━━ Input data

(** * The ctags prototype generator of arduino-cli ([package ctags])

    A shallow embedding of [CTagsParser.Parse] and of the passes it runs
    ([parseTag], [skipTagsWhere], [addPrototypes], [removeDefinedProtypes],
    [skipDuplicates]), together with the properties its specification states.

    Go strings are byte sequences: they are embedded as [string] (one [ascii]
    per byte).  Go's [int] is embedded as [Z]; no length or index of this
    program comes near the 64-bit bounds, the one place where the width shows
    is [strconv.Atoi], whose clamping is written out.  A run-time panic (index
    or slice out of range) is the [None] of the option monad. *)

From Stdlib Require Import ZArith Ascii String.
From stdpp Require Import base option list strings gmap.

Local Open Scope Z_scope.

(** ** The Go standard library functions the parser calls *)

Module GoLib.

(** [len(s)] *)
Definition len (s : string) : Z := Z.of_nat (String.length s).

(** [strings.HasPrefix(s, prefix)] *)
Fixpoint HasPrefix (s prefix : string) : bool :=
  match prefix, s with
  | EmptyString, _ => true
  | String _ _, EmptyString => false
  | String a prefix', String b s' => Ascii.eqb a b && HasPrefix s' prefix'
  end.

(** [strings.Index(s, substr)]: the byte offset of the first occurrence, [-1]
    when there is none. *)
Fixpoint Index (s substr : string) {struct s} : Z :=
  if HasPrefix s substr then 0
  else match s with
       | EmptyString => -1
       | String _ s' => let i := Index s' substr in if i <? 0 then -1 else i + 1
       end.

(** [strings.LastIndex(s, substr)]: the offset of the last occurrence, or [-1]. *)
Fixpoint LastIndex (s substr : string) {struct s} : Z :=
  match s with
  | EmptyString => if HasPrefix s substr then 0 else -1
  | String _ s' =>
      let i := LastIndex s' substr in
      if 0 <=? i then i + 1 else if HasPrefix s substr then 0 else -1
  end.

(** [strings.Contains(s, substr)] is [Index(s, substr) >= 0]. *)
Definition Contains (s substr : string) : bool := 0 <=? Index s substr.

(** The slice expression [s[lo:hi]]; it panics unless [0 <= lo <= hi <= len(s)]. *)
Definition slice (s : string) (lo hi : Z) : option string :=
  if bool_decide (0 ≤ lo ∧ lo ≤ hi ∧ hi ≤ len s)
  then Some (String.substring (Z.to_nat lo) (Z.to_nat (hi - lo)) s)
  else None.

(** [s[:hi]] and [s[lo:]] *)
Definition sliceTo (s : string) (hi : Z) : option string := slice s 0 hi.
Definition sliceFrom (s : string) (lo : Z) : option string := slice s lo (len s).

(** [strings.Split(s, sep)] for a separator of one byte (the parser splits on
    a newline and on a tab): the pieces between the separators, in order; a
    string with [n] separators gives [n + 1] pieces. *)
Fixpoint Split (s : string) (sep : ascii) : list string :=
  match s with
  | EmptyString => [EmptyString]
  | String c s' =>
      if Ascii.eqb c sep then EmptyString :: Split s' sep
      else match Split s' sep with
           | piece :: pieces => String c piece :: pieces
           | [] => [String c EmptyString]
           end
  end.

(** [strings.Replace(s, old, new, -1)] for a non-empty [old]: every
    non-overlapping occurrence of [old], scanning from the left, becomes [new].
    [skip] counts the bytes of a matched [old] still to be dropped. *)
Fixpoint replaceFrom (skip : nat) (s old new : string) : string :=
  match s with
  | EmptyString => EmptyString
  | String c s' =>
      match skip with
      | S k => replaceFrom k s' old new
      | O =>
          if HasPrefix s old
          then new +:+ replaceFrom (String.length old - 1)%nat s' old new
          else String c (replaceFrom 0 s' old new)
      end
  end.

Definition Replace (s old new : string) : string := replaceFrom 0 s old new.

(** *** [strings.TrimSpace]

    The white space of [unicode.IsSpace], as the UTF-8 byte sequences that
    encode it: the six ASCII characters, U+0085, U+00A0, U+1680, U+2000 to
    U+200A, U+2028, U+2029, U+202F, U+205F and U+3000.  Only the shortest
    encoding of a rune is valid, so a string starts (ends) with a white-space
    rune exactly when it starts (ends) with one of these sequences. *)
Definition bytes (codes : list Z) : string :=
  foldr (λ n s, String (ascii_of_nat (Z.to_nat n)) s) EmptyString codes.

Definition spaceRunes : list string :=
  (bytes <$> [[9]; [10]; [11]; [12]; [13]; [32]; [194; 133]; [194; 160]; [225; 154; 128]])
  ++ ((λ n, bytes [226; 128; n]) <$> seqZ 128 11)
  ++ (bytes <$> [[226; 128; 168]; [226; 128; 169]; [226; 128; 175];
                 [226; 129; 159]; [227; 128; 128]]).

(** the length of the sequence of [runes] that [s] starts with, if any *)
Fixpoint runePrefix (runes : list string) (s : string) : option nat :=
  match runes with
  | [] => None
  | r :: runes' => if HasPrefix s r then Some (String.length r) else runePrefix runes' s
  end.

Definition dropBytes (n : nat) (s : string) : string :=
  String.substring n (String.length s - n)%nat s.

(** strip leading [runes]; each round removes at least one byte, so
    [String.length s] rounds are enough ([trimRunes_done] below) *)
Fixpoint trimRunes (rounds : nat) (runes : list string) (s : string) : string :=
  match rounds with
  | O => s
  | S rounds' =>
      match runePrefix runes s with
      | Some n => trimRunes rounds' runes (dropBytes n s)
      | None => s
      end
  end.

Definition TrimLeftSpace (s : string) : string :=
  trimRunes (String.length s) spaceRunes s.

Definition TrimRightSpace (s : string) : string :=
  String.rev (trimRunes (String.length s) (String.rev <$> spaceRunes) (String.rev s)).

Definition TrimSpace (s : string) : string := TrimRightSpace (TrimLeftSpace s).

(** *** [strconv.Atoi] on a 64-bit platform

    [Atoi(s)] is [ParseInt(s, 10, 0)]: an optional sign, then at least one
    decimal digit and nothing else.  A byte that is no digit gives
    [(0, ErrSyntax)].  A value that leaves the range gives the nearest bound
    together with [ErrRange], and [ParseUint] reports that as soon as the
    running value overflows 64 bits, before it looks at the bytes that follow. *)
Inductive NumError : Set := ErrSyntax | ErrRange.

Global Instance NumError_eq_dec : EqDecision NumError.
Proof. solve_decision. Defined.

Definition intSize : Z := 64.
Definition maxUint : Z := 2 ^ intSize - 1.

Definition digit (c : ascii) : option Z :=
  let n := Z.of_nat (nat_of_ascii c) in
  if (48 <=? n) && (n <=? 57) then Some (n - 48) else None.

Fixpoint parseUintFrom (n : Z) (s : string) : Z * option NumError :=
  match s with
  | EmptyString => (n, None)
  | String c s' =>
      match digit c with
      | None => (0, Some ErrSyntax)
      | Some d =>
          let n1 := n * 10 + d in
          if maxUint <? n1 then (maxUint, Some ErrRange) else parseUintFrom n1 s'
      end
  end.

Definition ParseUint (s : string) : Z * option NumError :=
  match s with
  | EmptyString => (0, Some ErrSyntax)
  | _ => parseUintFrom 0 s
  end.

Definition ParseInt (s : string) : Z * option NumError :=
  match s with
  | EmptyString => (0, Some ErrSyntax)
  | String c s' =>
      let neg := Ascii.eqb c "-" in
      let digits := if Ascii.eqb c "+" || neg then s' else s in
      match ParseUint digits with
      | (_, Some ErrSyntax) => (0, Some ErrSyntax)
      | (un, _) =>
          let cutoff := 2 ^ (intSize - 1) in
          if negb neg && (cutoff <=? un) then (cutoff - 1, Some ErrRange)
          else if neg && (cutoff <? un) then (- cutoff, Some ErrRange)
          else (if neg then - un else un, None)
      end
  end.

Definition Atoi (s : string) : Z * option NumError := ParseInt s.

End GoLib.

Import GoLib.

(** ** The data model *)

Definition KIND_PROTOTYPE : string := "prototype".
Definition KIND_FUNCTION : string := "function".
Definition TEMPLATE : string := "template".
Definition STATIC : string := "static".

Definition tab : ascii := "009"%char.
Definition newline : ascii := "010"%char.

(** Go's [m[k]] on a [map[string]bool]: a key that is absent reads [false]. *)
Definition mapIndex (m : gmap string bool) (k : string) : bool := default false (m !! k).

Definition KNOWN_TAG_KINDS : gmap string bool :=
  <["prototype" := true]> (<["function" := true]> ∅).

(** Modelled from the spec: the struct [types.CTag] is declared in a package
    that is not among the files at hand (the Tag of the data model).  Its
    fields are the ones [parseTag] and the passes read and write, with the
    types they are used at. *)
Record CTag : Set := mkCTag {
  FunctionName : string;
  Kind : string;
  Line : Z;
  Code : string;
  Class : string;
  Struct : string;
  Namespace : string;
  Filename : string;
  Typeref : string;
  SkipMe : bool;
  Signature : string;
  Prototype : string;
  PrototypeModifiers : string
}.

(** [&types.CTag{}]: every field at its zero value *)
Definition zeroTag : CTag := mkCTag "" "" 0 "" "" "" "" "" "" false "" "" "".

━━━━

Look above for the line with "Definition KNOWN_TAG_KINDS : gmap" and the line with "that is not", and reproduce exactly those two lines plus every line between, nothing more.

### Answer for this exercise
Definition KNOWN_TAG_KINDS : gmap string bool :=
  <["prototype" := true]> (<["function" := true]> ∅).

(** Modelled from the spec: the struct [types.CTag] is declared in a package
    that is not among the files at hand (the Tag of the data model).  Its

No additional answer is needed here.